Speech recognition plugin based on vx Chrome-extension?

jmbarkei · December 1, 2022, 11:08am

I know I am opening an old subject, but since I am neither a Mac nor a Windows User, speech recognition is lacking on my linux-system. But as I am “still” working with different printed books, speech recognition would come in handy, especially for citations. Typing in text from a Book lying on your desk is, after all, a bit too “old school” for my liking.

There is the option of using a Chrome-Extension (which I do), but copying text bit by bit from a Chrome webapp window into a obsidian note is also not my idea of comfort in the long run. Unfortunately I am a total noob (and a fool) when i comes to coding, so programming a plugin myself is out of the question.

A few days ago I stumbled upon a chrome extension that - at least in my view - has some interesting features, that would facilitate making an Obsidian plugin a lot:

It is called vx (Homepage here), and exists as chrome plugin, command line application and as an Electron App. It’s hosted in all 3 flavors on Github with an MIT License.
It uses the Google Speech API (free and paid) and copies the recognized text into the clipboard. The latter, I figure, could be easily changed to the active note.
Maybe - as I said, I have no clue how much work it might be in the end, but I could imagine this to be doable - there are some changes to be made to the code, but to me it seems that most of the work is done.
The code is now 4 years old, but since the author still seems to be active, there also might be a chance for cooperation.
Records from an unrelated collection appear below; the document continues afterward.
Definition process_checkin (checkin : MonthlyCheckin.t) : M ProcessingResult :=
  let profile := MonthlyCheckin.release_profile checkin in
  let new_risk_level := calculate_risk_level checkin in
  let old_risk_level := ReleaseProfile.risk_level profile in
  let profile := ReleaseProfile.set_risk_level profile new_risk_level in
  profile <- ReleaseProfile_save profile ;;
  let created_tickets := [] in
  created_tickets <-
    (if String.eqb (MonthlyCheckin.mental_state checkin) "bad" then
       found <-
         SupportTicket_get_or_create (ReleaseProfile.id profile)
           "psychological" "open" true
           ("إنشاء تلقائي: الحالة النفسية سيئة في الشهر " +:+ str (MonthlyCheckin.month_index checkin)) ;;
       let '(ticket, created) := found in
       if created then
         let created_tickets := created_tickets ++ [ticket] in
         match ReleaseProfile.assigned_case_worker profile with
         | Some case_worker =>
             _ <- Notification_create (User.id case_worker)
                    ("⚠️ تنبيه: "
                     +:+ User.full_name (ReleaseProfile.user profile)
                     +:+ " يحتاج دعم نفسي عاجل")
                    ("/caseworker/profile/" +:+ str (ReleaseProfile.id profile) +:+ "/") ;;
             ret created_tickets
         | None => ret created_tickets
         end
       else ret created_tickets
     else ret created_tickets) ;;
  created_tickets <-
    (if String.eqb (MonthlyCheckin.housing_status checkin) "homeless" then
       found <-
         SupportTicket_get_or_create (ReleaseProfile.id profile)
           "housing" "open" true
           ("إنشاء تلقائي: بدون مأوى في الشهر " +:+ str (MonthlyCheckin.month_index checkin)) ;;
       let '(ticket, created) := found in
       if created then
         let created_tickets := created_tickets ++ [ticket] in
         match ReleaseProfile.assigned_case_worker profile with
         | Some case_worker =>
             _ <- Notification_create (User.id case_worker)
                    ("🏠 تنبيه: "
                     +:+ User.full_name (ReleaseProfile.user profile)
                     +:+ " بدون مأوى")
                    ("/caseworker/profile/" +:+ str (ReleaseProfile.id profile) +:+ "/") ;;
             ret created_tickets
         | None => ret created_tickets
         end
       else ret created_tickets
     else ret created_tickets) ;;
  created_tickets <-
    (if String.eqb (MonthlyCheckin.job_status checkin) "unemployed" then
       found <-
         SupportTicket_get_or_create (ReleaseProfile.id profile)
           "job" "open" true
           ("إنشاء تلقائي: عاطل عن العمل في الشهر " +:+ str (MonthlyCheckin.month_index checkin)) ;;
       let '(ticket, created) := found in
       if created then ret (created_tickets ++ [ticket])
       else ret created_tickets
     else ret created_tickets) ;;
  created_tickets <-
    (if str_in (MonthlyCheckin.family_status checkin) ["problematic"; "no_contact"] then
       found <-
         SupportTicket_get_or_create (ReleaseProfile.id profile)
           "social" "open" true
           ("إنشاء تلقائي: مشكلات عائلية في الشهر " +:+ str (MonthlyCheckin.month_index checkin)) ;;
       let '(ticket, created) := found in
       if created then ret (created_tickets ++ [ticket])
       else ret created_tickets
     else ret created_tickets) ;;
  _ <-
    (if negb (String.eqb new_risk_level old_risk_level) then
       message <- risk_messages_getitem new_risk_level ;;
       Notification_create (User.id (ReleaseProfile.user profile))
         message "/beneficiary/dashboard/"
     else ret tt) ;;
  ret (mkProcessingResult old_risk_level new_risk_level
         (negb (String.eqb old_risk_level new_risk_level))
         created_tickets).

(** ** Risk summary ([get_risk_summary]) *)

(** [Meta.ordering = ['-month_index']] of [MonthlyCheckin]: rows by
    descending month index (the order among equal indices is the
    database's; [unique_together] leaves none within one profile). *)
Fixpoint insert_by_month_index_desc (c : MonthlyCheckin.t)
    (l : list MonthlyCheckin.t) : list MonthlyCheckin.t :=
  match l with
  | [] => [c]
  | x :: l' =>
      if MonthlyCheckin.month_index x <? MonthlyCheckin.month_index c
      then c :: x :: l'
      else x :: insert_by_month_index_desc c l'
  end.

Definition order_by_month_index_desc (l : list MonthlyCheckin.t)
    : list MonthlyCheckin.t :=
  fold_right insert_by_month_index_desc [] l.

(** [profile.checkins]: the check-ins of the profile, in the model's
    default ordering. *)
Definition profile_checkins (profile : ReleaseProfile.t) (db : Database)
    : list MonthlyCheckin.t :=
  order_by_month_index_desc
    (List.filter
       (fun c => ReleaseProfile.id (MonthlyCheckin.release_profile c)
                 =? ReleaseProfile.id profile)
       (checkins db)).

(** [queryset.first()] *)
Definition first {A : Type} (queryset : list A) : option A := head queryset.

Record RiskSummary := mkRiskSummary {
  summary_risk_level : string;
  factors : list string;
  recommendations : list string;
  latest_checkin : option MonthlyCheckin.t
}.

Definition get_risk_summary (profile : ReleaseProfile.t) (db : Database)
    : RiskSummary :=
  match first (profile_checkins profile db) with
  | None =>
      mkRiskSummary "green" [] ["يرجى إكمال أول متابعة شهرية"] None
  | Some latest_checkin =>
      let factors : list string := [] in
      let recommendations : list string := [] in
      let '(factors, recommendations) :=
        if String.eqb (MonthlyCheckin.mental_state latest_checkin) "bad"
        then (factors ++ ["الحالة النفسية سيئة"],
              recommendations ++ ["إحالة للدعم النفسي عبر خط تراحم"])
        else (factors, recommendations) in
      let '(factors, recommendations) :=
        if String.eqb (MonthlyCheckin.housing_status latest_checkin) "homeless"
        then (factors ++ ["بدون مأوى"],
              recommendations ++ ["التنسيق مع جمعية الإسكان الخيري"])
        else (factors, recommendations) in
      let '(factors, recommendations) :=
        if String.eqb (MonthlyCheckin.job_status latest_checkin) "unemployed"
        then (factors ++ ["عاطل عن العمل"],
              recommendations ++ ["عرض فرص العمل المتاحة في المنطقة"])
        else (factors, recommendations) in
      let '(factors, recommendations) :=
        if String.eqb (MonthlyCheckin.family_status latest_checkin) "problematic"
        then (factors ++ ["مشكلات عائلية"],
              recommendations ++ ["جلسة إرشاد أسري"])
        else (factors, recommendations) in
      let '(factors, recommendations) :=
        if String.eqb (MonthlyCheckin.family_status latest_checkin) "no_contact"
        then (factors ++ ["انقطاع التواصل الأسري"],
              recommendations ++ ["محاولة إعادة بناء الروابط الأسرية"])
        else (factors, recommendations) in
      mkRiskSummary (ReleaseProfile.risk_level profile) factors recommendations
                    (Some latest_checkin)
  end.

(** ** The month list of the beneficiary's dashboard
       ([beneficiary_dashboard] in [core/views.py], the months it builds) *)

Module Month.
Record t := mk {
  number : Z;
  checkin : option MonthlyCheckin.t;
  is_current : bool;
  is_past : bool;
  is_future : bool
}.
End Month.

(** [range(a, b)] *)
Definition range (a b : Z) : list Z :=
  map (fun k => a + Z.of_nat k) (seq 0 (Z.to_nat (b - a))).

(** [{c.month_index: c for c in profile.checkins.all()}]: a later row of
    the queryset replaces an earlier one under the same key. *)
Definition checkins_by_month (profile : ReleaseProfile.t) (db : Database)
    : gmap Z MonthlyCheckin.t :=
  fold_left (fun d c => <[MonthlyCheckin.month_index c := c]> d)
            (profile_checkins profile db) ∅.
The app itself seems to be working really fine.

Anyone who would like to take up the task?

Thanks a lot in advance!

jasminpatel · July 10, 2024, 9:42am

I understand your frustration with the lack of built-in speech recognition for Linux in Obsidian and the inconvenience of using a Chrome extension for citations. While the vx Chrome extension seems like a promising starting point, here’s a breakdown of your options:

Possible solutions:

Community Plugins: Check the Obsidian community plugin section. There might be plugins specifically designed for Linux speech recognition that integrate with Obsidian. Search for keywords like “speech recognition” or “voice to text” within the plugin section.

External Dictation Tools: Explore standalone dictation tools for Linux. These can work independently and allow you to dictate text into your clipboard, which you can then paste into Obsidian. Look for open-source options like Gnome Speech Recognition or Dictation Anywhere.

Cloud-based Speech Recognition: Services like Google Docs or Microsoft Word offer built-in dictation features. You could dictate your citations into a cloud document and then copy-paste them into Obsidian.

Collaboration on vx plugin: If you’re comfortable reaching out to the vx developer, you could explain your situation and see if they’d be open to collaborating on a modified version for Obsidian on Linux. This would require some technical knowledge but could be a good option if the developer is receptive.

Things to Consider:

Technical knowledge: Modifying the vx code yourself might be difficult without coding experience.

Development effort: Even with the vx codebase, adapting it for Obsidian integration could be time-consuming.

Alternatives:

While not ideal, consider using the vx Chrome extension with a clipper tool like “Obsidian Web” to capture the dictated text directly into Obsidian. This would streamline the workflow compared to manually copying and pasting.

I hope this helps! Let me know if you have any other questions.